Gertie didn't like to think about the future.
40 years was a long time, and her lifeline was short.
She forced her mind forward through the decades,
and as always, her mind returned.
to the cold comfort of dirt and earth.
She refused to write a letter for the time capsule
and wound up in Principal West's office,
where she'd already learn to keep her mouth shut.
He had no interest in water-bubblers and bullies.
He only wondered why she didn't try harder to fit in.
Why do you have to make things so difficult, Gertrude?

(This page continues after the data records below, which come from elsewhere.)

Lemma wp_new_thread y fs hm L pd c (Q : Z -> S -> Prop) : inv y fs hm L pd -> pd_thread pd = None ->
  (forall w' fs', inv (with_world w' y) fs' hm L pd -> rest c y (with_world w' y) -> Q NULL (with_world w' y)) ->
  (forall w' fs' hm' t, inv (born w' t y) fs' hm' L (with_thread_pd (Some t) pd) -> rest c y (born w' t y) -> t <> NULL -> t ∉ tasks y -> w_stacks w' = w_stacks (y_world y) -> Q t (born w' t y)) -> wp new_thread Q y.
Proof using Hly.
  intros I Hpd HN HS. unfold new_thread. step. apply (wp_calloc y fs hm L pd THREAD_BYTES); [done|by vm_compute| |].
  - intros w' fs' M. destruct (heap_unchanged y fs hm L pd w' fs' c I M) as [I' R']. cbn. by apply (HN w' fs').
  - intros w' fs' t l M Hn. destruct (fresh_object y fs hm L pd w' fs' t l I M Hn) as (H0' & Hi & Hb & Ht & Hp & HK & Hin). rewrite (proj2 (Z.eqb_neq _ _) H0'). cbn. fold (born w' t y).
    pose proof M as (_ & _ & _ & Es).
    destruct (inv_objects y fs hm L pd (<[t := thread_zero]> (y_threads y)) (<[t := task_zero]> (s_mem (y_sched y))) w' fs' (<[t := l]> hm) (Some t) c I M) as [I' R'].
    + intros q Hq. assert (t <> q) by congruence. by rewrite !lookup_total_insert_ne.
    + intros q. destruct (decide (q = t)) as [-> |]; [rewrite lookup_total_insert_eq; apply task_zero_typed|rewrite lookup_total_insert_ne by done; by apply (nodes_typed y fs hm L pd)].
    + intros q. destruct (decide (q = t)) as [-> |]; [rewrite lookup_insert_eq; split; [by right|done]|]. rewrite lookup_insert_ne by done. rewrite (ci_objects _ _ _ _ _ _ _ _ _ I), Hpd. split; (intros [|]; [by left|congruence]).
    + by intros q [= <-].
    + intros q. destruct (decide (q = t)) as [-> |]; [rewrite !lookup_insert_eq; split; [intros _; right; left; by split_and!|done]|]. rewrite !lookup_insert_ne by done. apply I.
    + by apply (HS w' fs' (<[t := l]> hm) t).
Qed.

Definition buried (w' : world P) (t : Z) y : S :=
  with_threads (delete t (y_threads y)) (with_sched (MkSched (s_core (y_sched y)) (delete t (s_mem (y_sched y)))) (with_world w' y)).

Lemma pending_static y fs hm L pd t : inv y fs hm L pd -> pd_thread pd = Some t -> t ∉ tasks y /\ t <> ly_idle ly /\ t <> ly_bootstrap ly /\ is_Some (hm !! t).
Proof.
  intros I Ht. pose proof (proj1 (ci_pend _ _ _ _ _ _ _ _ _ I) t Ht) as Hn. assert (t <> ly_idle ly) as Hi.
  { intros ->. apply Hn. rewrite <- (ci_idle _ _ _ _ _ _ _ _ _ I). by apply (ok_current self), I. }
  assert (t <> ly_bootstrap ly) as Hb by (intros ->; apply Hn, I). split_and!; [done|done|done|]. apply I. right. left. split_and!; [done|done|]. apply I. by right.
Qed.

Lemma wp_free_thread y fs hm L pd t c (Q : bool -> S -> Prop) : inv y fs hm L pd -> pd_thread pd = Some t ->
  (forall w' fs', inv (buried w' t y) fs' (delete t hm) L (with_thread_pd None pd) -> rest c y (buried w' t y) -> w_stacks w' = w_stacks (y_world y) -> Q true (buried w' t y)) -> wp (free_thread t) Q y.
Proof.
  intros I Ht HQ. destruct (pending_static y fs hm L pd t I Ht) as (Hin & Hi & Hb & Hh). unfold free_thread. step. apply (wp_free y fs hm L pd t); [done|done|]. intros w' fs' M. cbn. fold (buried w' t y). pose proof M as (_ & _ & _ & Es).
  assert (y_procs y !! t = None) as Hp. { apply eq_None_not_Some. intros Hp. destruct (ci_apart _ _ _ _ _ _ _ _ _ I t Hp) as [Hx _]. assert (is_Some (y_threads y !! t)) as [? ?] by (apply I; by right). congruence. }
  assert (t ∉ K) as HK by (apply (ci_others _ _ _ _ _ _ _ _ _ I), I; by right).
  destruct (inv_objects y fs hm L pd (delete t (y_threads y)) (delete t (s_mem (y_sched y))) w' fs' (delete t hm) None c I M) as [I' R'].
  - intros q Hq. assert (t <> q) by congruence. by rewrite !lookup_total_delete_ne.
  - intros q. destruct (decide (q = t)) as [-> |]; [rewrite lookup_total_delete_eq; apply task_zero_typed|rewrite lookup_total_delete_ne by done; by apply (nodes_typed y fs hm L pd)].
  - intros q. destruct (decide (q = t)) as [-> |]; [rewrite lookup_delete_eq; split; [by intros []|by intros [|]]|]. rewrite lookup_delete_ne by done. rewrite (ci_objects _ _ _ _ _ _ _ _ _ I), Ht. split; (intros [|]; [by left|congruence]).
  - done.
  - intros q. destruct (decide (q = t)) as [-> |]; [rewrite !lookup_delete_eq, Hp; split; [by intros []|]; intros [|[(_ & _ & [? ?])|[? ?]]]; done|]. rewrite !lookup_delete_ne by done. apply I.
  - by apply (HQ w' fs').
Qed.

(** Processes without a thread come and go. *)
Lemma inv_processes y fs hm L pd pm w' fs' hm' p' c : inv y fs hm L pd -> world_inv base w' nx fs' hm' L (pr_vm <$> pm) ->
  effect (y_world y) w' (fun _ => False) heap_range -> w_cr3 w' = w_cr3 (y_world y) -> w_stacks w' = w_stacks (y_world y) ->
  (forall t, t ∈ tasks y -> process_at y t <> NULL -> pm !! process_at y t = y_procs y !! process_at y t) ->
  (forall q, is_Some (pm !! q) <-> (q <> NULL /\ q ∈ pt_registry (y_table y)) \/ p' = Some q) ->
  (forall t, t ∈ tasks y -> process_at y t <> NULL -> pd_process pd = Some (process_at y t) -> p' = Some (process_at y t)) ->
  (forall q, q <> NULL -> q ∈ pt_registry (y_table y) -> pd_process pd = Some q -> p' = Some q) ->
  (forall q, is_Some (hm' !! q) <-> q ∈ K \/ (q <> ly_idle ly /\ q <> ly_bootstrap ly /\ is_Some (y_threads y !! q)) \/ is_Some (pm !! q)) ->
  (forall q, is_Some (pm !! q) -> y_threads y !! q = None /\ q ∉ K) ->
  let y' := with_procs pm (with_world w' y) in inv y' fs' hm' L (with_process_pd p' pd) /\ rest c y y'.
Proof.
  intros I W' E E3 Es Hpm Hdom Hpend Hreg Hh Hap y'.
  assert (forall t, t ∈ tasks y -> process_at y t <> NULL -> proc y' (process_at y t) = proc y (process_at y t)) as Hpr by (intros t Hin Hp; unfold proc; cbn; rewrite !lookup_total_alt; by rewrite (Hpm t)).
  split; cycle 1.
  { constructor; [done|]. intros t x Hin Hne Hz Hp Hx. split; [cbn; by rewrite (Hpm t)|]. by apply (rs_process _ _ _ (world_rest y w' _ _ c E ltac:(by intros ? ? ? ? ? [])) t x). }
  destruct I. constructor; try assumption.
  - apply (kernel_fixed (y_world y)); [apply E|done].
  - intros t Hin. destruct (ci_threads t Hin). constructor; try done. unfold generation. by replace (w_stacks (y_world y')) with (w_stacks (y_world y)).
  - intros t Hin Hp. change (process_at y' t) with (process_at y t) in Hp. destruct (ci_owners t Hin Hp) as [(x & Hx & Hi) [Hr|Hr] ? ? ?]; (constructor; change (process_at y' t) with (process_at y t); rewrite ?Hpr by done; try done);
      first [exists x; split; [cbn; by rewrite (Hpm t)|done]|by left|right; by apply (Hpend t)].
  - etrans; [exact E3|]. rewrite ci_cr3. unfold space_root. change (process_at y' (current y')) with (process_at y (current y)). destruct (Z.eqb_spec (process_at y (current y)) NULL); [done|]. rewrite Hpr; [done| |done]. by apply (ok_current self).
  - intros q Hq Hin. destruct (ci_run q Hq Hin) as [Hx|]; [left; by apply (Hreg q)|by right].
Qed.

Definition adopted (w' : world P) (p : Z) y : S := with_procs (<[p := process_zero]> (y_procs y)) (with_world w' y).

Lemma wp_new_process y fs hm L pd c (Q : Z -> S -> Prop) : inv y fs hm L pd -> pd_process pd = None ->
  (forall w' fs', inv (with_world w' y) fs' hm L pd -> rest c y (with_world w' y) -> Q NULL (with_world w' y)) ->
  (forall w' fs' hm' p, inv (adopted w' p y) fs' hm' L (with_process_pd (Some p) pd) -> rest c y (adopted w' p y) -> p <> NULL -> p ∉ pt_registry (y_table y) -> y_procs y !! p = None -> Q p (adopted w' p y)) -> wp new_process Q y.
Proof using Hly.
  intros I Hpd HN HS. unfold new_process. step. apply (wp_calloc y fs hm L pd PROCESS_BYTES); [done|by vm_compute| |].
  - intros w' fs' M. destruct (heap_unchanged y fs hm L pd w' fs' c I M) as [I' R']. cbn. by apply (HN w' fs').
  - intros w' fs' p l M Hn. destruct (fresh_object y fs hm L pd w' fs' p l I M Hn) as (H0' & Hi & Hb & Ht & Hp & HK & Hin). rewrite (proj2 (Z.eqb_neq _ _) H0'). cbn. fold (adopted w' p y). destruct M as (W' & E & E3 & Es).
    assert (p ∉ pt_registry (y_table y)) as Hnr. { intros Hr. assert (is_Some (y_procs y !! p)) as [? ?] by (apply I; by left). congruence. }
    assert (forall t, t ∈ tasks y -> process_at y t <> NULL -> p <> process_at y t) as Hno. { intros t Hit Hpt ->. destruct (oo_live _ _ _ (ci_owners _ _ _ _ _ _ _ _ _ I t Hit Hpt)) as (x & Hx & _). congruence. }
    destruct (inv_processes y fs hm L pd (<[p := process_zero]> (y_procs y)) w' fs' (<[p := l]> hm) (Some p) c I) as [I' R'];
      [|done|done|done| | | | | | |by apply (HS w' fs' (<[p := l]> hm) p)].
    + rewrite fmap_insert. apply world_new; [done|]. by rewrite lookup_fmap, Hp.
    + intros t Hit Hpt. by rewrite lookup_insert_ne by (by apply Hno).
    + intros q. destruct (decide (q = p)) as [-> |]; [rewrite lookup_insert_eq; split; [by right|done]|]. rewrite lookup_insert_ne by done. rewrite (ci_procs _ _ _ _ _ _ _ _ _ I), Hpd. split; (intros [|]; [by left|congruence]).
    + intros t _ _. by rewrite Hpd.
    + intros q _ _. by rewrite Hpd.
    + intros q. destruct (decide (q = p)) as [-> |]; [rewrite !lookup_insert_eq; split; [intros _; by right; right|done]|]. rewrite !lookup_insert_ne by done. apply I.
    + intros q. destruct (decide (q = p)) as [-> |]; [done|]. rewrite lookup_insert_ne by done. apply I.
Qed.

Definition orphaned (w' : world P) (p : Z) y : S := with_procs (delete p (y_procs y)) (with_world w' y).

Lemma wp_free_process y fs hm L pd p x c (Q : bool -> S -> Prop) : inv y fs hm L pd -> pd_process pd = Some p -> y_procs y !! p = Some x -> uv_initialized (pr_vm x) = false ->
  p ∉ pt_registry (y_table y) ->
  (forall w' fs', inv (orphaned w' p y) fs' (delete p hm) L (with_process_pd None pd) -> rest c y (orphaned w' p y) -> w_stacks w' = w_stacks (y_world y) -> Q true (orphaned w' p y)) -> wp (free_process p) Q y.
Proof.
  intros I Hpd Hx Hu Hnr HQ. assert (is_Some (hm !! p)) as Hh by (apply I; by right; right; exists x). unfold free_process. step. apply (wp_free y fs hm L pd p); [done|done|]. intros w' fs' (W' & E & E3 & Es). cbn. fold (orphaned w' p y).
  destruct (ci_apart _ _ _ _ _ _ _ _ _ I p ltac:(by exists x)) as [Ht HK].
  assert (forall t, t ∈ tasks y -> process_at y t <> NULL -> p <> process_at y t) as Hno. { intros t Hit Hpt ->. destruct (oo_live _ _ _ (ci_owners _ _ _ _ _ _ _ _ _ I t Hit Hpt)) as (z & Hz & Hi). congruence. }
  destruct (inv_processes y fs hm L pd (delete p (y_procs y)) w' fs' (delete p hm) None c I) as [I' R']; [|done|done|done| | | | | | |by apply (HQ w' fs')].
  - rewrite fmap_delete. apply (world_delete base w' nx fs' _ L _ p (pr_vm x)); [done|by rewrite lookup_fmap, Hx|done].
  - intros t Hit Hpt. by rewrite lookup_delete_ne by (by apply Hno).
  - intros q. destruct (decide (q = p)) as [-> |]; [rewrite lookup_delete_eq; split; [by intros []|by intros [[_ ?]|]]|]. rewrite lookup_delete_ne by done. rewrite (ci_procs _ _ _ _ _ _ _ _ _ I), Hpd. split; (intros [|]; [by left|congruence]).
  - intros t Hit Hpt E'. destruct (Hno t Hit Hpt). congruence.
  - intros q _ Hq E'. destruct Hnr. congruence.
  - intros q. destruct (decide (q = p)) as [-> |]; [rewrite !lookup_delete_eq, Ht; split; [by intros []|]; intros [|[(_ & _ & [? ?])|[? ?]]]; done|]. rewrite !lookup_delete_ne by done. apply I.
  - intros q [? Hq]%lookup_delete_is_Some. by apply I.
Qed.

Do I need to call your parents again?
And he didn't notice the way she cringed as he reached for the phone,
how pale she turned when he lifted the receiver from its cradle
and threatened to dial.
He held it in the air,
suggested she think about it over lunchtime,
try again, try harder.
She promised she would,
and he hung up the phone.
And wash those fingernails.
They're filthy.
And she scrubbed at those nails
to the skin on her fingers was raw,
confined to the dribbles of the dirty-gurdy-bubbler,
willing herself to think forward,
to span the decades and see what the future held for her.
But all she saw was dirt.
All she craved was.
dirt, and soon she was back in the garden, seeking comfort from salators and mud. She didn't
bring her lunch that day, the last few slices of bread too mouldy to cut away, and the canteen
smelled like sausage rolls and finger buns. She wondered what it was like to have a pocketful
of loose coins and filled her own with dirt to compare. She joined the canteen queue and hoped
the lunch ladies would think it was worth something. Where's your veggie mite sandwich,
Dirty Gertie, they all teased her, but she kept her eyes forward, inching ahead one purchase at a time.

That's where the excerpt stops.